While there are many brands of creatine, go for creatine monohydrate as it’s the most effective.

3. Caffeine- it reduces fatigue and allows you to train harder. It is readily available in pre-workout supplements, coffee or tea

During your cutting phase, a multi-vitamin and mineral supplement is essential.

It helps you limit calorie intake in an attempt to minimize body fat.


Be mindful that, everything good must have negative impact.

Therefore, bodybuilding as several health benefits, but there are some things to note down before doing bodybuilding.

They include:

1.Risks of Anabolic Steroid Use.

Bodybuilders who use performance-enhancing drugs, such as anabolic steroids, market most of the bodybuilding supplements.

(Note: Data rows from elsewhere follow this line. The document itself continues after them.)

Lemma merge_rule_sets_app (l1 l2 : list string) :
  merge_rule_sets (l1 ++ l2) = merge_rule_sets l1 ∪ merge_rule_sets l2.
Proof.
  rewrite !merge_rule_sets_fold, fold_left_app. apply fold_union_acc.
Qed.

Lemma merge_rule_sets_singleton (c : string) :
  merge_rule_sets [c] = contribution c.
Proof. rewrite merge_rule_sets_fold. simpl. set_solver. Qed.

(** C5. For every preset argument (any string or none),
    [get_active_rules "code" preset] contains both [no_omissions] and
    [maintain_style]; and for every content type of the rule table and
    every preset the result includes the mandatory rules of that type. *)
Theorem get_active_rules_includes_mandatory (preset : option string) :
  ({["no_omissions"; "maintain_style"]} : gset string)
    ⊆ get_active_rules "code" preset
  ∧ ∀ (content_type : string) (e : rule_entry),
      ANALYSIS_RULES !! content_type = Some e →
      (list_to_set (mandatory e) : gset string)
        ⊆ get_active_rules content_type preset.
Proof.
  assert (General : ∀ (content_type : string) (e : rule_entry),
             ANALYSIS_RULES !! content_type = Some e →
             (list_to_set (mandatory e) : gset string)
               ⊆ get_active_rules content_type preset).
  { intros content_type e He. unfold get_active_rules, rules_of. rewrite He.
    destruct preset as [p|]; [|set_solver].
    destruct (if String.eqb p EmptyString then None else RULE_PRESETS !! p);
      set_solver. }
  split; [|exact General].
  specialize (General "code" _ eq_refl). simpl in General. set_solver.
Qed.

Lemma get_active_rules_includes_mandatory_witness :
  (list_to_set ["complete_analysis"; "show_insights"] : gset string)
    ⊆ Models.get_active_rules "data" (Some "technical").
Proof.
  exact (proj2 (get_active_rules_includes_mandatory (Some "technical"))
               "data" _ eq_refl).
Defined.

(** C6. [merge_rule_sets ["code"; "data"]] includes
    [merge_rule_sets ["code"]] united with the mandatory rules of [data];
    the same holds for any list of categories and any category added to it. *)
Theorem merge_rule_sets_monotonic :
  merge_rule_sets ["code"] ∪ list_to_set (rules_of mandatory "data")
    ⊆ merge_rule_sets ["code"; "data"]
  ∧ ∀ (rule_sets : list string) (added : string),
      merge_rule_sets rule_sets ∪ list_to_set (rules_of mandatory added)
        ⊆ merge_rule_sets (rule_sets ++ [added]).
Proof.
  assert (General : ∀ (rule_sets : list string) (added : string),
      merge_rule_sets rule_sets ∪ list_to_set (rules_of mandatory added)
        ⊆ merge_rule_sets (rule_sets ++ [added])).
  { intros rule_sets added.
    rewrite merge_rule_sets_app, merge_rule_sets_singleton.
    unfold contribution. set_solver. }
  split; [|exact General].
  exact (General ["code"] "data").
Qed.

End RuleEngine.

(** ** Content classifier *)

Section Classifier.
Import Models.


(** Without a technical indicator the answer is [conversation], whatever
    the text. *)
Lemma no_technical_indicator_is_conversation (content : string)
    (ctx : option context) :
  technical_match content = false →
  determine_content_type content ctx = "conversation".
Proof.
  unfold technical_match, determine_content_type, _is_conversational. intros H.
  rewrite H. by match goal with |- context [if ?b then true else _] => destruct b end.
Qed.

Lemma _is_conversational_eq (content : string) :
  _is_conversational content
  = (short_message content && conversational_match content)
    || negb (technical_match content).
Proof.
  unfold _is_conversational, short_message, conversational_match, technical_match.
  match goal with |- context [if ?b then true else _] => destruct b end; [done|].
  simpl.
  match goal with |- context [if ?b then false else _] => by destruct b end.
Qed.

Lemma _map_file_type_to_content_type_cases (file_type : string) :
  _map_file_type_to_content_type file_type ∈ ["code"; "data"; "general"].
Proof.
  unfold _map_file_type_to_content_type.
  destruct (_ !! PyStr.lower file_type) as [v|] eqn:E; simpl; [|set_solver].
  apply elem_of_list_to_map_2 in E.
  repeat (apply elem_of_cons in E as [E|E]; [inversion E; set_solver|]).
  by apply elem_of_nil in E.
Qed.

Lemma _determine_type_from_files_cases (files : list (gmap string string)) :
  _determine_type_from_files files ∈ ["code"; "data"; "general"].
Proof.
  induction files as [|file files IH]; simpl; [set_solver|].
  destruct (negb _); [apply _map_file_type_to_content_type_cases | exact IH].
Qed.

(** Past the conversational test no branch answers [conversation]. *)
Lemma determine_content_type_not_conversational (content : string)
    (ctx : option context) :
  _is_conversational content = false →
  determine_content_type content ctx ∈ ["code"; "data"; "general"].
Proof.
  intros H. unfold determine_content_type. rewrite H.
  destruct (contains_code content); [set_solver|].
  destruct (_contains_structured_data content); [set_solver|].
  destruct ctx as [[[ft|] [files|]]|]; simpl;
    first [ apply _map_file_type_to_content_type_cases
          | apply _determine_type_from_files_cases
          | set_solver ].
Qed.

(** C1, as stated, fails: the classifier does not answer [data] on
    [{"a": 1, "b": [1,2,3]}] without context. *)
Lemma classify_json_example_is_not_data :
  determine_content_type json_example None ≠ "data".
Proof. vm_compute. discriminate. Qed.

(** C1, amended. On [{"a": 1, "b": [1,2,3]}] without context the
    classifier answers [conversation]: the text has fewer than 15 tokens,
    matches no technical indicator, and so passes the conversational test,
    which comes first; the code test does not match the text and the
    structured-data test does, but neither is reached. *)
Theorem classify_json_example :
  determine_content_type json_example None = "conversation"
  ∧ _is_conversational json_example = true
  ∧ technical_match json_example = false
  ∧ contains_code json_example = false
  ∧ _contains_structured_data json_example = true.
Proof. vm_compute. done. Qed.

(** C2, as stated, fails at the text [hi, debug this?]: it has three
    tokens, matches a greeting regex and the technical-indicator regex of
    the analysis verbs, and is classified as a conversation all the same. *)
Lemma short_greeting_with_technical_word :
  short_message "hi, debug this?" = true
  ∧ conversational_match "hi, debug this?" = true
  ∧ technical_match "hi, debug this?" = true
  ∧ _is_conversational "hi, debug this?" = true
  ∧ determine_content_type "hi, debug this?" None = "conversation".
Proof. vm_compute. done. Qed.

(** The question word with an accented e is not among the conversational
    patterns: the pattern of the file holds other characters in its
    place. *)
Lemma accented_question_word_not_conversational :
  conversational_match ("perch" +:+ String "233" " debug") = false
  ∧ _is_conversational ("perch" +:+ String "233" " debug") = false.
Proof. vm_compute. done. Qed.

(** C2, amended. For every text that matches a technical-indicator regex,
    the conversational test succeeds, and the classifier answers
    [conversation], exactly when the text has fewer than 15
    whitespace-separated tokens and matches one of the conversational
    regexes; otherwise the technical signal makes the conversational test
    fail and classification continues with the code test. *)
Theorem technical_indicator_overrides_only_default (content : string)
    (ctx : option context) :
  technical_match content = true →
  _is_conversational content
  = short_message content && conversational_match content
  ∧ (determine_content_type content ctx = "conversation"
     ↔ short_message content = true ∧ conversational_match content = true)
  ∧ (short_message content && conversational_match content = false →
     determine_content_type content ctx ∈ ["code"; "data"; "general"]
     ∧ (contains_code content = true →
        determine_content_type content ctx = "code")).
Proof.
  intros Htech.
  pose proof (_is_conversational_eq content) as E. rewrite Htech in E. simpl in E.
  rewrite orb_false_r in E.
  split; [exact E|]. split.
  - split.
    + intros Hc. apply andb_prop. rewrite <- E.
      destruct (_is_conversational content) eqn:Hconv; [done|].
      pose proof (determine_content_type_not_conversational content ctx Hconv) as Hin.
      rewrite Hc in Hin. set_solver.
    + intros [Hs Hm]. unfold determine_content_type.
      by rewrite E, Hs, Hm.
  - intros Hno. rewrite Hno in E. split.
    + by apply determine_content_type_not_conversational.
    + intros Hcode. unfold determine_content_type. by rewrite E, Hcode.
Qed.

Lemma technical_indicator_overrides_only_default_witness :
  determine_content_type "hi, debug this?" None = "conversation"
  ↔ short_message "hi, debug this?" = true
    ∧ conversational_match "hi, debug this?" = true.
Proof.
  exact (proj1 (proj2 (technical_indicator_overrides_only_default
                         "hi, debug this?" None eq_refl))).
Defined.

End Classifier.

(** ** Diff summariser *)

Section DiffSummariser.
Import DiffSummary.


Lemma append_summary_flush (summary block : list string) :
  append_summary summary block = summary ++ flush block.
Proof.
  unfold flush, append_summary.
  destruct (_summarize_change_block block) as [b|]; [|by rewrite app_nil_r].
  destruct (String.eqb b EmptyString); [by rewrite app_nil_r | done].
Qed.

Lemma flush_nil : flush [] = [].
Proof. reflexivity. Qed.

Lemma diff_step_acc (summary block : list string) (line : string) :
  diff_step (summary, block) line
  = (summary ++ fst (diff_step ([], block) line), snd (diff_step ([], block) line)).
Proof.
  unfold diff_step.
  destruct (PyStr.startswith "? " line); simpl; [by rewrite app_nil_r|].
  destruct (_ || _); simpl; [by rewrite app_nil_r|].
  destruct block; simpl; [by rewrite app_nil_r|].
  by rewrite append_summary_flush.
Qed.

Lemma fold_diff_step_acc (diff summary block : list string) :
  fold_left diff_step diff (summary, block)
  = (summary ++ fst (fold_left diff_step diff ([], block)),
     snd (fold_left diff_step diff ([], block))).
Proof.
  revert summary block. induction diff as [|line diff IH]; intros summary block.
  - simpl. by rewrite app_nil_r.
  - cbn [fold_left]. rewrite diff_step_acc.
    destruct (diff_step ([], block) line) as [s1 b1] eqn:E1. cbn [fst snd].
    rewrite (IH (summary ++ s1)), (IH s1). simpl. by rewrite app_assoc.
Qed.

Lemma _generate_diff_summary_eq (diff : list string) :
  _generate_diff_summary diff
  = fst (fold_left diff_step diff ([], []))
    ++ flush (snd (fold_left diff_step diff ([], []))).
Proof.
  unfold _generate_diff_summary.
  destruct (fold_left diff_step diff ([], [])) as [summary block]. simpl.
  destruct block; [by rewrite flush_nil, app_nil_r | apply append_summary_flush].
Qed.

Lemma diff_step_marker (st : list string * list string) (line : string) :
  PyStr.startswith "? " line = true → diff_step st line = st.
Proof. intros H. destruct st. unfold diff_step. by rewrite H. Qed.

Lemma diff_step_context (summary block : list string) (line : string) :
  is_context line = true →
  diff_step (summary, block) line = (summary ++ flush block, []).
Proof.
  unfold is_context, is_change, diff_step. intros [H1 H2]%andb_prop.
  apply negb_true_iff in H1, H2. rewrite H1, H2.
  destruct block; [by rewrite flush_nil, app_nil_r | by rewrite append_summary_flush].
Qed.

Developing unrealistic plans of which naturally attainable, this may result in body dissatisfaction and may finally argue to try anabolic steroids.

However, anabolic steroids are very unhealthy and linked to several risks and side effects.


With anabolic steroid, your risk of heart disease, decrease fertility and result in psychiatric and behavioral disorders like depression.

2.Extremely Low Levels of Body Fat.

Extremely low levels of body fat can negatively affect your sleep and moods.


The low level of body fat together with low calorie intake, reduces the quality of sleep, negatively affect mood and lowers the immune system.

Summing it Up

Achieving the appropriate masculine body, you need regular exercise and special bodybuilding diet.

The diet of a bodybuilder precisely sectioned into bulking and cutting phases, each phase with different varying calorie intake will change while macronutrient ratio remains the same.

However, be aware of the possible side effects.

Also, understand that the physiques you see in supplement ads may be achievable with the use of anabolic steroids, which are very dangerous to you.